Kittitian footballer (born 2002)

Tyreece Tyson Nesbett Simpson (born 7 February 2002) is a professional footballer who plays as a striker for club Port Vale. Born in England, he represents the Saint Kitts and Nevis national team.

Simpson turned down a professional contract by rugby union club Leicester Tigers and instead joined the football academy at Ipswich Town, eventually turning professional in March 2020. He spent the first half of the 2021–22 season on loan at Swindon Town, scoring 11 goals in 30 games. He was sold to Huddersfield Town for £500,000 in September 2022 and made nine Championship appearances for the club. He spent the 2023–24 season on loan at Northampton Town, scoring six goals in 44 games. He was sold to Stevenage in July 2024 and spent the second half of the 2024–25 campaign on loan at Colchester United. He was released after an Achilles tendon rupture ruled him out for the entirety of the 2025–26 season. He joined Port Vale in August 2026.

==Early life==
Tyreece Tyson Nesbett Simpson was born in Ipswich on 7 February 2002. He grew up in Gorleston-on-Sea and supported Manchester City. He had a trial with Manchester City. He represented Langley School at rugby, and Great Yarmouth and District Athletics Club in athletics. He was offered a professional contract by rugby union club Leicester Tigers in March 2018, but turned the offer down so that he could pursue a career in football.

==Club career==
===Ipswich Town===
Simpson joined the academy at Ipswich Town late in the 2017–18 season, signing a two-year scholarship. He made his senior debut for the club on 3 September 2019, featuring as a second-half substitute in a 2–1 win over Tottenham Hotspur U23s in an EFL Trophy group stage match at Portman Road. Assistant manager Stuart Taylor praised him, saying "I thought he did excellently, he was full of energy, showed his presence, held the ball up well and he was a threat". Manager Paul Lambert said he was "one for the future" who needed time to develop. He made his league debut in a 2–1 defeat at Blackpool on 29 February 2020. He signed his first two-year professional contract with the club in March 2020, with the option of an extra year. He played four League One games and three EFL Trophy matches for the Tractor Boys.

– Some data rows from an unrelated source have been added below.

Lemma read_loop_count (st : ReadState) (lines : list string) :
  buff st ≠ EmptyString → Forall (λ l, l ≠ EmptyString) lines →
  length (processed (read_loop st lines))
  = length (processed st) + length (List.filter (Py.contains "///") lines).
Proof.
  intros Hb Hlines. revert st Hb.
  induction Hlines as [|l lines Hl _ IH]; intros st Hb;
    cbn [read_loop List.filter]; [cbn; lia|].
  rewrite (proj2 (nonempty_spec l) Hl), (IH _ (read_step_buff st l Hl)).
  rewrite (read_step_filled st l Hb).
  destruct (Py.contains "///" l); cbn [processed length]; [|lia].
  rewrite length_app. cbn [length]. lia.
Qed.

Lemma read_loop_app (st : ReadState) (a b : list string) :
  Forall (λ l, l ≠ EmptyString) a →
  read_loop st (a ++ b) = read_loop (read_loop st a) b.
Proof.
  intros Ha. revert st. induction Ha as [|l a Hl _ IH]; intros st;
    cbn [app read_loop]; [done|].
  by rewrite (proj2 (nonempty_spec l) Hl), IH.
Qed.

Lemma read_loop_buff (st : ReadState) (lines : list string) :
  Forall (λ l, l ≠ EmptyString) lines →
  buff st ≠ EmptyString ∨ lines ≠ [] →
  buff (read_loop st lines) ≠ EmptyString.
Proof.
  intros Hlines. revert st.
  induction Hlines as [|l lines Hl _ IH]; intros st Hor; cbn [read_loop].
  - by destruct Hor.
  - rewrite (proj2 (nonempty_spec l) Hl). apply IH. left.
    by apply read_step_buff.
Qed.

(** Lines without the mark of a header are added to the buffer. *)
Lemma read_loop_body (st : ReadState) (lines : list string) :
  buff st ≠ EmptyString →
  Forall (λ l, l ≠ EmptyString) lines →
  Forall (λ l, Py.contains "///" l = false) lines →
  read_loop st lines
  = {| buff := buff st +:+ text_of lines; processed := processed st |}.
Proof.
  intros Hb Hlines. revert st Hb.
  induction Hlines as [|l lines Hl _ IH]; intros st Hb Hno; cbn [read_loop].
  - unfold text_of. cbn [foldr]. rewrite string_app_empty_r. by destruct st.
  - apply Forall_cons in Hno as [Hno1 Hno].
    rewrite (proj2 (nonempty_spec l) Hl).
    rewrite (IH _ (read_step_buff st l Hl) Hno).
    rewrite (read_step_filled st l Hb), Hno1. cbn [buff processed].
    unfold text_of. cbn [foldr]. by rewrite string_app_assoc.
Qed.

On 31 July 2021, Simpson joined League Two club Swindon Town on a season-long loan deal, having impressed Ben Garner in a pre-season friendly. He scored his first career goal to give Swindon a 1–0 victory over Mansfield Town at the County Ground on 28 August. He formed a dangerous strike partnership with Harry McKirdy. On 23 January 2022, Simpson was recalled from his season-long loan deal after scoring 11 goals in 30 matches for the Robins. The reason given for the recall was a contract dispute, with Cardiff City, Hull City, and Barnsley all expressing an interest in his services. He spoke out three months later to tell Ipswich manager Kieran McKenna that he wanted to leave the club and began training away from Portman Road. McKenna said that whilst it was "not impossible" he'd get gametime at Ipswich, the club were looking to sign him to a longer deal and get him out on loan again. Simpson later spoke of his regret at not signing a new contract with the Blues. The club retained the option to extend his existing contract until summer 2023. West Bromwich Albion made a late enquiry after a sale had already been agreed.

===Huddersfield Town===
On 1 September 2022, Simpson signed a four-year deal with Championship club Huddersfield Town after transferring for an undisclosed fee, with Head of Football Operations Leigh Bromby commenting that "we want to give Danny (manager Danny Schofield) as many different options as we can". The fee was later reported as an initial £500,000 plus top-ups. He was seen as a long-term development prospect, and also arrived at the club whilst injured, which saw him sidelined for three months. He made his debut for the Terriers under new head coach Mark Fotheringham in December, and played ten games during the 2022–23 campaign, only one of which was a start, in the FA Cup. He subsequently found himself out of new manager Neil Warnock's first-team plans at the John Smith's Stadium.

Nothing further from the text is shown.